Future research should aim to address these limitations by conducting large-scale, RCTs to validate current findings and explore additional biomarkers that may contribute to neuropsychiatric manifestations. In addition to optimizing and refining clinical strategies for managing side effects, there is an urgent imperative to develop preclinical assays capable of accurately predicting adverse events linked to engineered T cells. This imperative extends to gaining a comprehensive understanding of the underlying pathophysiological processes. However, the non-clinical safety testing of engineered T cells, crucial for clinical trial and marketing approval, faces challenges due to the complex nature of these therapies and limitations in current animal models. Recent years have witnessed notable efforts to create hematopoietic stem and progenitor cell (HSPC)-humanized mouse models,57 58 proving valuable in predicting CRS and neurotoxicity observed in patients post-CAR-T cell infusions. Despite their utility, humanized mice exhibit limitations in developing a comprehensive human immune system, and their implementation is hindered by high costs, complexity, and ethical considerations. Moreover, regulatory acceptance of the 3R principles (reduce, refine, replace) emphasizes the importance of minimizing animal use in preclinical development.

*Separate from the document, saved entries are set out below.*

(** * Meeting-transcript: recording lifecycle and chunked transcription

    A shallow embedding of the JavaScript classes
      - [TranscriptMerger]  (transcript-merger.js)
      - [ChunkProcessor]    (chunk-processor.js)
      - [GroqProcessor]     (groq-processor.js)
      - [WhisperProcessor]  (whisper-processor.js)
      - [RecordingManager]  (the recording manager)
    and the properties of the specification that are about them.

    Conventions.
      - A JavaScript number is an exact integer [Z]; rounding of binary
        floating point and NaN are outside the model.
      - A property that may be [undefined] is an [option]; [x || d] on an
        optional string treats [None] and the empty string alike.
      - A string is a sequence of 8-bit characters; the white space class
        [\s] is its ASCII part.
      - What the outside world answers (the clock, a child process, the
        network, the file system) is an explicit argument of the operation
        that asks for it; events are not modelled.
      - An [async] function is run from its call to the settling of its
        promise without another call in between. *)

From Stdlib Require Import ZArith String Ascii List Lia Bool DecimalString.
From stdpp Require Import base tactics option list strings sorting gmap.

Local Open Scope string_scope.
Local Open Scope list_scope.
Local Open Scope Z_scope.

(* ===================================================================== *)
(** * JavaScript string helpers *)
(* ===================================================================== *)

Module JS.

(** [\s] restricted to ASCII: TAB, LF, VT, FF, CR and SPACE. *)
Definition is_ws (c : ascii) : bool :=
  let n := nat_of_ascii c in
  ((9 <=? n) && (n <=? 13))%nat || (n =? 32)%nat.

Fixpoint trimStart (s : string) : string :=
  match s with
  | EmptyString => EmptyString
  | String c s' => if is_ws c then trimStart s' else s
  end.

Fixpoint trimEnd (s : string) : string :=
  match s with
  | EmptyString => EmptyString
  | String c s' =>
      match trimEnd s' with
      | EmptyString => if is_ws c then EmptyString else String c EmptyString
      | r => String c r
      end
  end.

(** [String.prototype.trim]. *)
Definition trim (s : string) : string := trimEnd (trimStart s).

(** [s.replace(/\s+/g, ' ')]: [in_ws] tells whether the previous
    character was white space, already replaced. *)
Fixpoint collapse_ws (in_ws : bool) (s : string) : string :=
  match s with
  | EmptyString => EmptyString
  | String c s' =>
      if is_ws c
      then (if in_ws then collapse_ws true s'
            else String " "%char (collapse_ws true s'))
      else String c (collapse_ws false s')
  end.

(** [s.includes(t)]: [t] occurs in [s] as a contiguous substring. *)
Fixpoint includes (s t : string) : bool :=
  if String.prefix t s then true
  else match s with
       | EmptyString => false
       | String _ s' => includes s' t
       end.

The evolving field acknowledges the need for tailored toxicity programs and innovative designs in clinical trials, incorporating risk mitigation strategies. T2EVOLVE, an Innovative Medicine Initiative consortium with the objective of expediting the clinical translation of T cell immunotherapies in Europe through a collaborative effort between the public and private sectors, stands as a significant endeavor. This European consortium is dedicated, among others, to refining current preclinical models specifically for CAR-T cell therapies, addressing the intricate challenges associated with toxicity prediction.59 60 Moreover, the project strives to foster the emergence of ex vivo human models, notably organoids and organotypical systems, which hold great promise. These models, mirroring human biology, offer a compelling avenue for predicting some of the toxicities induced by engineered T cells in a personalized manner. Regrettably, despite the potential inherent in these models, certain hurdles persist, particularly in translating quantitative effects observed in vitro to in vivo settings. Furthermore, there is an ongoing challenge in incorporating all pertinent cells and components responsible for adverse events, such as myeloid cells and endothelial cells, into these models. Addressing these challenges remains crucial for advancing the reliability and applicability of preclinical models in predicting the complexities associated with CAR-T cell therapy toxicities. Additionally, as suggested by the T2EVOLVE consortium, clinical trials that include innovative designs should consider phase I studies characterized by a de-escalating/ escalating approach, split doses, and tumor burden-adjusted doses.